6. With President Hu in the USA there was some discussion about whether or not Obama should raise the issue of religious freedom. Chris Seiple: “Regarding the first question, there are several reasons why religious freedom/human rights should be treated on par with other U.S. foreign policy issues. Foremost, religious freedom and human rights are at the core of American identity. It has taken us almost 235 years to reach this state of imperfection, but we have relentlessly, if incrementally, made our union more perfect.  American foreign policy is not American if religious freedom is not a priority. Religious freedom is not a geo-political issue, nor is it Republican or Democrat: it is simply a function of who we are as a people. As a senior Vietnamese official said to me once: “Whether we like it or not, we recognize religious freedom as a permanent U.S. national interest.”

7. A suggestive set of images of Lady Justice.

8. Kaetlyn Beaty on John Sowers and The Mentoring Project: “After discovering God’s father-heart at a Billy Graham crusade and through several male mentors, Sowers wrote his thesis at Gordon-Conwell Seminary on reaching the fatherless. He focused on mentoring, seeing it has spiritual resonance that government programs and men’s ministries don’t: “Mentoring mirrors God’s heart … God is taking the initiative and choosing to invest our time and energy into the life of a child.” Then, at the invitation of TMP founder Donald Miller in 2009, Sowers created research toolkits for churches to develop mentors and reach youth (mostly boys) awaiting mentors in every major city. TMP focuses on faith-based equipping, delegating the matching work to cooperative nonprofits like Big Brother, Big Sister. ”

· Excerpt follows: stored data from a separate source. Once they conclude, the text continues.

(* ===== verification/Replies.v ===== *)
(** * Every reply is a complete response (src/server/resp_server.go)

    A client that speaks RESP finds the end of a reply by its own form.  Here:
    whatever bytes a client sends, every write of the server to the connection
    is exactly one response in this sense.  The parser only passes on arguments
    the runtime could allocate, the executor only stores such values, and so the
    lengths the server announces are lengths a client can read. *)

From S2P Require Import Prelude GoLib Resp MemDB CmdExecutor Utf8 Json Fsm RespServer Client.
Import Build MemDB.

(** ** What the parser passes on *)
Section sizes.
Import Parser.

(** The arguments collected so far fit. *)
Definition ctx_fits (s : PStore) : Prop :=
  match CmdArgs (ctx s) with Some args => args_fit args | None => True end.

Definition fits {A} (Q : A → Prop) (m : PM A) (s : PStore) : Prop :=
  ctx_fits (snd (m s)) ∧ ∀ a, fst (m s) = Ok a → Q a.

Lemma fits_ret {A} (Q : A → Prop) a s : ctx_fits s → Q a → fits Q (mret a) s.
Proof. intros Hs Ha. split; [done|]. by intros ? [= <-]. Qed.
Lemma fits_throw {A} (Q : A → Prop) e s : ctx_fits s → fits Q (throw e) s.
Proof. by split. Qed.
Lemma fits_panic {A} (Q : A → Prop) s : ctx_fits s → fits Q gopanic s.
Proof. by split. Qed.
Lemma fits_nofuel {A} (Q : A → Prop) s : ctx_fits s → fits Q nofuel s.
Proof. by split. Qed.
Lemma fits_modify (Q : unit → Prop) g s : ctx_fits (g s) → Q tt → fits Q (modifyS g) s.
Proof. intros Hs Hq. split; [done|]. by intros ? [= <-]. Qed.
Lemma fits_getS {A} (Q : A → Prop) (k : PStore → PM A) s : fits Q (k s) s → fits Q (getS ≫= k) s.
Proof. done. Qed.
Lemma fits_bind {A B} (P : A → Prop) (Q : B → Prop) (m : PM A) (f : A → PM B) s :
  fits P m s → (∀ a s', P a → ctx_fits s' → fits Q (f a) s') → fits Q (m ≫= f) s.
Proof.
  intros [Hs Hp] Hf. unfold fits, mbind, GM_bind. destruct (m s) as [[a|e| |] s'] eqn:E; simpl in *; try done.
  apply Hf; [by apply Hp|done].
Qed.
#[local] Hint Resolve fits_ret fits_throw fits_panic fits_nofuel : skiff.

Lemma fits_readBytes s : ctx_fits s → fits (λ _, True) readBytes s.
Proof.
  intros Hs. apply fits_getS. destruct (split_line (reader s)) as [[l rest]|];
    (apply (fits_bind (λ _, True)); [by apply fits_modify|]; intros; auto with skiff).
Qed.

Lemma fits_readNextCmd s : ctx_fits s → fits (λ _, True) readNextCmd s.
Proof.
  intros Hs. apply (fits_bind (λ _, True)); [by apply fits_readBytes|]. intros cmd s' _ Hs'.
  repeat case_match; auto with skiff.
Qed.

(** The body of a bulk string has been read into a buffer that was allocated. *)
Lemma fits_body len s : ctx_fits s → fits arg_fits (readNextCmdFixedLength len) s.
Proof.
  intros Hs. unfold readNextCmdFixedLength. destruct (makeslice_ok 1 _) eqn:Hm; [|auto with skiff].
  unfold makeslice_ok in Hm. apply andb_true_iff in Hm as [H0 H1]. apply Z.leb_le in H0, H1.
  apply (fits_bind (λ cmd, (Z.of_nat (length cmd) ≤ maxAlloc)%Z)).
  - apply fits_getS. cbv beta zeta. case_bool_decide; (apply (fits_bind (λ _, True)); [by apply fits_modify|]); intros;
      [|auto with skiff]. apply fits_ret; [done|]. rewrite length_take. lia.
  - intros cmd s' Hl Hs'. case_bool_decide; [auto with skiff|]. destruct (HasSuffix cmd Separator) eqn:Hx;
      simpl; [|auto with skiff]. apply fits_ret; [done|]. apply HasSuffix_split in Hx. unfold arg_fits.
    rewrite Hx, length_app in Hl. simpl in Hl. lia.
Qed.

Lemma fits_setArg arg s : arg_fits arg → ctx_fits s → fits (λ _, True) (setArg arg) s.
Proof.
  intros Ha Hs. apply fits_getS. cbv beta zeta. pose proof Hs as Hs'. unfold ctx_fits in Hs'.
  destruct (CmdArgs (ctx s)) as [args|] eqn:Ec; [|auto with skiff].
  repeat (case_match; [auto with skiff|]). apply fits_modify; [|done]. unfold ctx_fits. simpl.
  destruct Hs' as [Hl Hf]. split; [by rewrite length_insert|by apply Forall_insert].
Qed.

Lemma fits_start cmd s : ctx_fits s → fits (λ _, True) (readCommandStart cmd) s.
Proof.
  intros Hs. unfold readCommandStart. destruct cmd as [|c cmd]; [auto with skiff|].
  assert (Hlen : ∀ s', ctx_fits s' → fits (λ _, True) (getLengthInHeader (c :: cmd)) s')
    by (intros; unfold getLengthInHeader; case_match; auto with skiff).
  case_bool_decide; [|case_bool_decide; [|auto with skiff]];
    (eapply fits_bind; [by apply Hlen|]; intros len s1 _ Hs1); [by apply fits_modify|].
  apply (fits_bind (λ _, True)); [|intros; by apply fits_modify].
  unfold initCmdArgs. case_match; [auto with skiff|]. destruct (makeslice_ok 16 len) eqn:Hmk; [|auto with skiff].
  apply fits_modify; [|done]. unfold makeslice_ok in Hmk. apply andb_true_iff in Hmk as [Hz Hm].
  apply Z.leb_le in Hz, Hm. split; simpl.
  - rewrite length_replicate. lia.
  - apply Forall_replicate. unfold arg_fits, maxAlloc. simpl. lia.
Qed.

Lemma fits_loop body fuel i s : (∀ s', ctx_fits s' → fits (λ _, True) body s') → ctx_fits s →
  fits (λ _, True) (arrayLoop body fuel i) s.
Proof.
  intros Hb. revert i s. induction fuel as [|fuel IH]; intros i s Hs; cbn [arrayLoop]; [auto with skiff|].
  apply fits_getS. case_bool_decide; [|auto with skiff].
  apply (fits_bind (λ _, True)); [by apply fits_modify|]. intros [] s1 _ Hs1.
  apply (fits_bind (λ _, True)); [by apply Hb|]. intros [] s2 _ Hs2. by apply IH.
Qed.

Lemma fits_parse d s : ctx_fits s → fits (λ _, True) (ParseRESPCommand_at d) s.
Proof.
  revert s. induction d as [|d IH]; intros s Hs; cbn [ParseRESPCommand_at]; [auto with skiff|].
  apply fits_getS. destruct (state (ctx s)).
  - apply (fits_bind (λ _, True)); [by apply fits_readNextCmd|]. intros cmd s1 _ Hs1.
    apply (fits_bind (λ _, True)); [by apply fits_start|]. intros [] s2 _ Hs2. by apply IH.
  - apply (fits_bind (λ _, True)); [by apply fits_readNextCmd|]. intros cmd s1 _ Hs1.
    apply (fits_bind (λ _, True)); [by apply fits_start|]. intros [] s2 _ Hs2.
    apply fits_getS. case_match; [auto with skiff|by apply IH].
  - apply (fits_bind arg_fits); [by apply fits_body|]. intros cmd s1 Ha Hs1. by apply fits_setArg.
  - by apply fits_loop.
Qed.

Lemma parsed_args_fit s p o : ctx_fits s → ParseRESPCommand s = (o, p) →
  args_fit (default [] (CmdArgs (ctx p))).
Proof.
  intros Hs E. destruct (fits_parse 4 s Hs) as [Hp _]. unfold ParseRESPCommand in E. rewrite E in Hp.
  unfold ctx_fits in Hp. simpl in Hp. destruct (CmdArgs (ctx p)); [done|]. split; [done|constructor].
Qed.
End sizes.

(** ** The replies of a connection *)
Section replies.
Context {R : Type} `{RaftLaws R} `{UnicodeTables}.
Implicit Types (n : Node R) (c : Conn R).

Lemma fits_cmd args cmd : Parser.args_fit args → BuildCmd args = Some cmd →
  cmd_fits cmd ∧ Forall Parser.arg_fits (Args cmd).
Proof.
  intros [Hl Hf] Hb. split; [|by eapply BuildCmd_args]. unfold cmd_fits, in_int64, Parser.maxAlloc in *.
  destruct args as [|op rest]; [done|]. destruct rest; injection Hb as <-; simpl in *; lia.
Qed.

(** One request on a node without Raft. *)
Lemma serve_one_framed args n reply n' : raft n = None → node_wf n → values_fit (node_view n) →
  Parser.args_fit args → serve_one args n = (Ok reply, n') →
  framed reply ∧ raft n' = None ∧ node_wf n' ∧ values_fit (node_view n').
Proof.
  intros Hr Hwf Hv Ha E. unfold serve_one in E. destruct (BuildCmd args) as [cmd|] eqn:Eb.
  2:{ injection E as <- <-. split; [by apply framed_const|done]. }
  destruct (fits_cmd args cmd Ha Eb) as [Hfit Hargs]. apply request_of_fits in Hargs.
  assert (El : executeRESPCmd (Some cmd) n = execute_local cmd n).
  { unfold executeRESPCmd. rewrite gm_bind_getS. unfold RaftEnabled. rewrite Hr. by rewrite andb_false_r. }
  rewrite El in E. destruct (execute_local_runs n cmd Hwf Hfit) as (save & n1 & E1 & Hwf1 & Hv1 & _ & Hs).
  destruct (Hs Hr) as [-> Hr1]. rewrite E in E1. injection E1 as -> ->. split_and!; [|done|done|].
  - by apply framed_reply.
  - rewrite Hv1. by apply denote_fits.
Qed.

Lemma loop_framed fuel c : raft (node c) = None → node_wf (node c) → values_fit (node_view (node c)) →
  ctx_fits (parser c) → Forall framed (output c) →
  let c' := snd (connection_loop fuel c) in Forall framed (output c') ∧ values_fit (node_view (node c')).
Proof.
  revert c. induction fuel as [|fuel IH]; intros c Hr Hwf Hv Hp Ho; [done|].
  destruct (Parser.ParseRESPCommand (parser c)) as [o p] eqn:Ep.
  pose proof (parsed_args_fit _ _ _ Hp Ep) as Ha. destruct o as [[]|e| |].
  - destruct (serve_one_total (default [] (Parser.CmdArgs (Parser.ctx p))) (node c) Hwf) as (reply & n' & Es & _).
    destruct (serve_one_framed _ _ _ _ Hr Hwf Hv Ha Es) as (Hf & Hr' & Hwf' & Hv').
    rewrite (loop_ok fuel c _ p reply n' Ep eq_refl Es). apply IH; [done..|].
    apply Forall_app. split; [done|]. by apply Forall_singleton.
  - destruct (decide (e = Parser.EOF)) as [->|He]; [by rewrite (loop_eof fuel c p Ep)|].
    rewrite (loop_err fuel c e p Ep He). apply IH; [done..|].
    apply Forall_app. split; [done|]. apply Forall_singleton. by apply framed_const.
  - cbn [connection_loop]. by gm_step (parse_next_eq _ _ _ Ep).
  - by destruct (Parser.parse_progress (parser c)) as [Hnf _]; rewrite Ep in Hnf.
Qed.
End replies.

(** ** Theorems *)
Section theorems.
Context {R : Type} `{RaftLaws R} `{UnicodeTables}.
Implicit Types n : Node R.

(** C27.  Every reply is one response.  Whatever bytes a client sends to a
    standalone server, well formed or not, each write of the server to the
    connection is one complete RESP response: a client that finds it at the head
    of its stream reads exactly it and leaves what follows.  The values stored
    keep a size that a reply can carry. *)
Theorem replies_framed input n : raft n = None → node_wf n → values_fit (node_view n) →
  let c := snd (handleConnection input n) in
  Forall framed (output c) ∧ values_fit (node_view (node c)).
Proof. intros Hr Hwf Hv. by apply (loop_framed _ (mkConn _ [] n)). Qed.
End theorems.

(** ** Witnesses *)
#[local] Existing Instance ascii_only.
Definition noise : gostring := §"*1" ++ CRLF ++ §"$4" ++ CRLF ++ §"PING" ++ CRLF ++ §"?oops" ++ CRLF.

Lemma replies_framed_witness :
  let c := snd (handleConnection noise standalone) in
  Forall framed (output c) ∧ values_fit (node_view (node c)).
Proof.
  apply (replies_framed noise standalone).
  - reflexivity.
  - exact initial_wf.
  - change (node_view standalone) with (∅ : Keyspace). apply map_Forall_empty.
Defined.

9. Jeff Pearlman: “The stories of past NFL players-turned-walking (or not walking) wounded are heartbreaking and endless. The great Earl Campbell can barely stand up. Neither can the great Wilber Marshall. Or the great Dave Pear. Or the great Wally Chambers. John Mackey, the legendary Colts tight end, suffers from frontotemporal dementia and lives in full-time assisted living. Ralph Wenzel, an NFL guard from 1966-73, also suffers from dementia and can no longer dress, bathe or feed himself. Ted Johnson, a former Patriots linebacker and only 38 years old, shows early signs of Alzheimer’s disease.”

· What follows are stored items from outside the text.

Lemma add_latency_dom (m : gmap gostring (list float64)) records :
  workload_ops records → dom m = {[ §"GET"; §"SET" ]} → dom (foldl add_latency m records) = {[ §"GET"; §"SET" ]}.
Proof.
  intros Ho. revert m. induction Ho as [|record records Hr _ IH]; intros m Hd; [done|]. simpl. apply IH.
  unfold add_latency. case_match; [|done]. rewrite dom_insert_L, Hd.
  rewrite !elem_of_cons, elem_of_nil in Hr. destruct Hr as [->|[->|[]]]; set_solver.
Qed.

Lemma summarizeOperations_spec records : workload_ops records →
  summarizeOperations records =
    <[§"GET" := op_metrics (latencies_of §"GET" records)]> {[ §"SET" := op_metrics (latencies_of §"SET" records) ]}.
Proof.
  intros Ho. unfold summarizeOperations. set (m0 := <[_ := _]> _ : gmap gostring (list float64)).
  pose proof (add_latency_lookup m0 records §"GET" [] eq_refl) as Hg.
  pose proof (add_latency_lookup m0 records §"SET" [] eq_refl) as Hs.
  pose proof (add_latency_dom m0 records Ho ltac:(unfold m0; set_solver)) as Hd.
  apply map_eq. intros o. rewrite lookup_fmap.
  destruct (decide (o = §"GET")) as [->|Hg']; [by rewrite Hg, lookup_insert_eq|].
  rewrite lookup_insert_ne by done.
  destruct (decide (o = §"SET")) as [->|Hs']; [by rewrite Hs, lookup_singleton_eq|].
  rewrite lookup_singleton_ne by done. rewrite (proj1 (not_elem_of_dom _ o)); [done|]. rewrite Hd. set_solver.
Qed.

Lemma ops_partition records : workload_ops records →
  length (latencies_of §"GET" records) + length (latencies_of §"SET" records) = length (successes records).
Proof.
  unfold latencies_of, successes. rewrite !length_fmap. induction 1 as [|record records Hr _ IH]; [done|].
  rewrite !elem_of_cons, elem_of_nil in Hr. rewrite !filter_cons. 
  destruct (success record) eqn:Hs; destruct Hr as [Hr|[Hr|[]]]; rewrite Hr; repeat case_decide; naive_solver lia.
Qed.

(** A worker of the phase: any connection, clock, draws and failing writes. *)
Definition phase_worker (workload : WorkloadSpec) (result : WorkerResult) : Prop := ∃ env depth fuel stream,
  (∀ k, (0 ≤ now env k)%Z) ∧ run_worker env workload depth fuel stream = Some result.

Lemma phase_records workload workers : Forall (phase_worker workload) workers →
  Forall good_record (concat (omap wr_records workers)).
Proof.
  induction 1 as [|result workers (env & depth & fuel & stream & Hclock & Hrun) _ IH]; [done|]. simpl.
  destruct (wr_records result) as [rs|] eqn:Ers; [|done]. simpl. apply Forall_app. split; [|done].
  unfold run_worker in Hrun. destruct stream as [stream|]; [|by injection Hrun as <-].
  pose proof (worker_loop_good env workload depth Hclock fuel 0 (new_worker stream)) as Hg.
  destruct (worker_loop env workload depth fuel 0 (new_worker stream)) as [[a|e| |] s]; simplify_eq/=; by apply Hg.
Qed.

(** The tallies of a workload's result agree.  Whatever the connections of the
    workers did, with a measured time of up to 104 days: every record is
    counted as a success or an error; the operations are GET and SET, each with
    the percentiles of its own latencies, and their counts add up to the
    successes; and so do the counts of the intervals. *)
Lemma workload_accounts deployment workload opts workers ended timing elapsed ctx_err :
  Forall (phase_worker workload) workers → (0 < elapsed < 2 ^ 53)%Z →
  let result := fst (fst (executeWorkload deployment workload opts None workers ended timing elapsed ctx_err)) in
  let records := concat (omap wr_records workers) in
  (SuccessCount result + ErrorCount result = N.of_nat (length records))%N ∧
  (∃ get set, wr_Operations result = Some (<[§"GET" := get]> {[ §"SET" := set ]}) ∧
     get = op_metrics (latencies_of §"GET" records) ∧ set = op_metrics (latencies_of §"SET" records) ∧
     (om_Count get + om_Count set = SuccessCount result)%N) ∧
  foldr (λ b k, (Operations b + k)%N) 0%N (Buckets result) = SuccessCount result.
Proof.
  intros Hw He result records.
  pose proof (phase_records workload workers Hw) as Hg. fold records in Hg.
  assert (Hops : workload_ops records) by (eapply Forall_impl; [exact Hg|]; by intros r []).
  assert (Hfin : Forall (λ r, (0 ≤ finished r)%Z) records) by (eapply Forall_impl; [exact Hg|]; by intros r []).
  pose proof (length_filter (λ r, success r = true) records) as Hle. fold (successes records) in Hle.
  unfold result, executeWorkload, collect. fold records. unfold measured_result. simpl. rewrite count_success_spec. simpl.
  split_and!; [lia| |by apply intervals_sum].
  do 2 eexists. split; [f_equal; by apply summarizeOperations_spec|]. split_and!; [done..|].
  rewrite !op_metrics_count. pose proof (ops_partition records Hops). lia.
Qed.
End result.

10. On feeding birds — avoid during the breeding season: “But two new studies suggest that feeding birds at bird feeders in the spring can influence behavior in surprising ways. While experts agree that people should continue their beloved pastime of feeding birds at backyard feeders, they also suggest that bird lovers should take a hiatus in feeding birds during the breeding season. One of the studies looked at great tits and blue tits living in woods in England while the other considered great tits living in a test site bordering suburban Oslo, Norway. Both studies fed some birds and left others to find their own food.  As with many other studies of bird feeding, the fed birds laid their eggs earlier than unfed birds and incubated them for less time before they hatched. However, to the researchers’ surprise, compared with the unsupplemented birds, birds fed at feeders had significantly reduced clutch sizes. One of the two types of birds studied, the blue tits, also had a reduced percentage of eggs hatch. Taken together, the supplemented birds had significantly reduced brood sizes.” (HT: HL)

Meanderings in Sports

The Bears far outstripped my expectations for them this season. At one point I was convinced that they could win no more than five games — and there they were fighting to get into the Super Bowl. Good on you Bears.

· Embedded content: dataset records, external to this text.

Definition on_files (f : gmap gostring gostring → gmap gostring gostring) : XM unit :=
  modifyS (λ s, mkRun (rs_bundle s) (rs_clusters s) (rs_ext s) (f (rs_files s))).

(** [os.WriteFile] and [os.Rename] *)
Definition write_file (path data : gostring) : XM unit :=
  fault ← ext (file_fault env);
  match fault with
  | None => on_files (insert path data)
  | Some torn =>
      (match torn with Some partial => on_files (insert path partial) | None => mret tt end);; throw RPersist
  end.

Definition rename_file (from to : gostring) : XM unit :=
  fault ← ext (file_fault env);
  match fault with
  | None => on_files (λ files, match files !! from with Some data => <[to := data]> (delete from files) | None => files end)
  | Some _ => throw RPersist
  end.

Definition write_json {A} (c : Codec A) (path : gostring) (value : A) : XM unit :=
  match MarshalIndent c value with
  | None => throw RPersist
  | Some data => write_file (path ++ §".tmp") (data ++ lf);; rename_file (path ++ §".tmp") path
  end.

(** It is called after the bundle was made. *)
Definition persistBundle : XM unit :=
  s ← getS;
  match rs_bundle s with
  | None => mret tt
  | Some b =>
      write_json metadata_codec (Path.Join [b_Dir b; §"metadata.json"]) (b_Metadata b);;
      write_json metrics_codec (Path.Join [b_Dir b; §"metrics.json"]) (b_Metrics b);;
      write_file (Path.Join [b_Dir b; §"summary.md"]) (renderSummary b)
  end.

Definition failBundle {A} (e : RunError) : XM A :=
  on_bundle (λ b, set_outcome (b_Completed b) (run_text env e) b);;
  catch persistBundle;;
  throw e.

(** A call on the current cluster. *)
Definition on_cluster {A} (m : HEnv → Deployment → HM A) : XM A := λ s,
  match rs_clusters s with
  | [] => (Panic, s)
  | (d, c) :: rest =>
      let '(o, c') := m (cluster_env env (length rest)) d c in
      (match o with Ok a => Ok a | Err e => Err (RCluster e) | Panic => Panic | OutOfFuel => OutOfFuel end,
       mkRun (rs_bundle s) ((d, c') :: rest) (rs_ext s) (rs_files s))
  end.

(** The same with its own error. *)
Definition on_cluster_as {A} (wrap : HarnessError → RunError) (m : HEnv → Deployment → HM A) : XM A :=
  r ← catch (on_cluster m);
  match r with
  | inl (RCluster e) => throw (wrap e)
  | inl e => throw e
  | inr a => mret a
  end.

Definition start_cluster (deployment : Deployment) : XM unit := λ s,
  let '(o, c) := startCluster (cluster_env env (length (rs_clusters s))) deployment logsDir (KeepData options) no_cluster in
  (match o with Ok _ => Ok tt | Err e => Err (RCluster e) | Panic => Panic | OutOfFuel => OutOfFuel end,
   mkRun (rs_bundle s) ((deployment, c) :: rs_clusters s) (rs_ext s) (rs_files s)).

Definition stop_all : XM unit := on_cluster (λ e d, stopAll e d).
Definition cleanup_data : XM unit := on_cluster (λ e _, cleanupData e (KeepData options)).
Definition stop_and_clean : XM unit := stop_all;; cleanup_data.

(** [if err != nil { _ = c.stopAll(); c.cleanupData(); return ... }] *)
Definition or_stop {A} (m : XM A) (handler : RunError → XM A) : XM A :=
  r ← catch m;
  match r with inl e => stop_and_clean;; handler e | inr a => mret a end.

Definition find_leader : XM nat := on_cluster (λ e _, findLeader e).

Definition run_workload (deployment : Deployment) (workload : WorkloadSpec) (opts : Options) :
    XM (WorkloadResult * hookTiming * option PhaseError) :=
  m ← ext (measured env);
  mret (executeWorkload deployment workload opts (me_preload m) (me_workers m) (me_ended m) (me_timing m) (me_elapsed m) (me_ctx m)).

(** One workload on the cluster that runs. *)
Definition deployment_workload (deployment : Deployment) (leader : nat) (workload : WorkloadSpec) : XM unit :=
  on_cluster (λ _ _, node_at leader);;
  r ← run_workload deployment workload options;
  let '(result, _, runErr) := r in
  on_bundle (add_result result);;
  or_stop persistBundle throw;;
  match runErr with
  | Some e => stop_and_clean;; failBundle (RWorkload deployment (wl_Name workload) e)
  | None => mret tt
  end.

Fixpoint for_each {A} (f : A → XM unit) (l : list A) : XM unit :=
  match l with
  | [] => mret tt
  | x :: l => f x;; for_each f l
  end.

Definition add_configuration_of (purpose : gostring) : XM unit :=
  d ← on_cluster (λ _ d, c ← getS; mret (describeCluster d c purpose));
  on_bundle (add_configuration d).

Definition add_cluster_metrics : XM unit :=
  ms ← on_cluster (λ _ _, c ← getS; mret (metrics c));
  on_bundle (add_processes ms).

Definition run_deployment (workloads : list WorkloadSpec) (deployment : Deployment) : XM unit :=
  started ← catch (start_cluster deployment);
  match started with
  | inl e => failBundle e
  | inr _ =>
      add_configuration_of §"baseline-matrix";;
      or_stop persistBundle throw;;
      found ← catch find_leader;
      leader ← (if bool_decide (deployment = InMemorySingle) then mret 0
                else match found with inl e => stop_and_clean;; failBundle e | inr i => mret i end);
      for_each (deployment_workload deployment leader) workloads;;
      stop_all;;
      add_cluster_metrics;;
      cleanup_data;;
      persistBundle
  end.

(** *** The scenarios *)

(** [_, err := commandAt(...)] with the prefix +OK required. *)
Definition require_ok (leader : nat) (args : list gostring) (e : RunError) : XM unit :=
  on_cluster (λ _ _, node_at leader);;
  r ← on_cluster (λ e _, request e args);
  if answers_with §"+OK" r then mret tt else throw e.

Definition waitForValue (addr key want : gostring) (rounds : nat) (e : HEnv) : HM unit :=
  poll e rounds
    (r ← request e [§"GET"; key];
     mret (match r with Some response => Contains response (CRLF ++ want ++ CRLF) | None => false end))
    (HValue key addr).

Definition wait_value (i : nat) (key want : gostring) (rounds : nat) : XM unit :=
  on_cluster (λ e _, n ← node_at i; waitForValue (respAddr n) key want rounds e).

Definition wait_writable (rounds : nat) : XM unit :=
  on_cluster (λ e _, c ← getS; waitForWritable e (nodes c) rounds).

Definition stop_node (i : nat) : XM unit := on_cluster (λ e d, stopNode e d (Z.of_nat i)).
Definition restart_node (i : nat) : HEnv → Deployment → HM unit := λ e d, restartNode e d (Z.of_nat i).

(** The error of a wait, as a value. *)
Definition wait_error (m : XM unit) : XM (option HarnessError) :=
  r ← catch m;
  match r with
  | inl (RCluster e) => mret (Some e)
  | inl e => throw e
  | inr _ => mret None
  end.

The best news about the Bears? It’s now officially Cubs season in this house.

Gil Meche, thinking he could not fufill his contract with the KC Royals, retired and walked away from big bucks: “But the case of Gil Meche is rare for an entirely different reason. Meche, a 32-year-old right-handed pitcher, had a contract that called for a $12 million salary in 2011. Yet he will not report to Surprise, Ariz., with the rest of the Kansas City Royals for spring training next month. He will not have surgery to repair his chronically aching right shoulder. He will not pitch in relief, which involves a lighter workload.

Meche retired last week, which means he will not be paid at all.”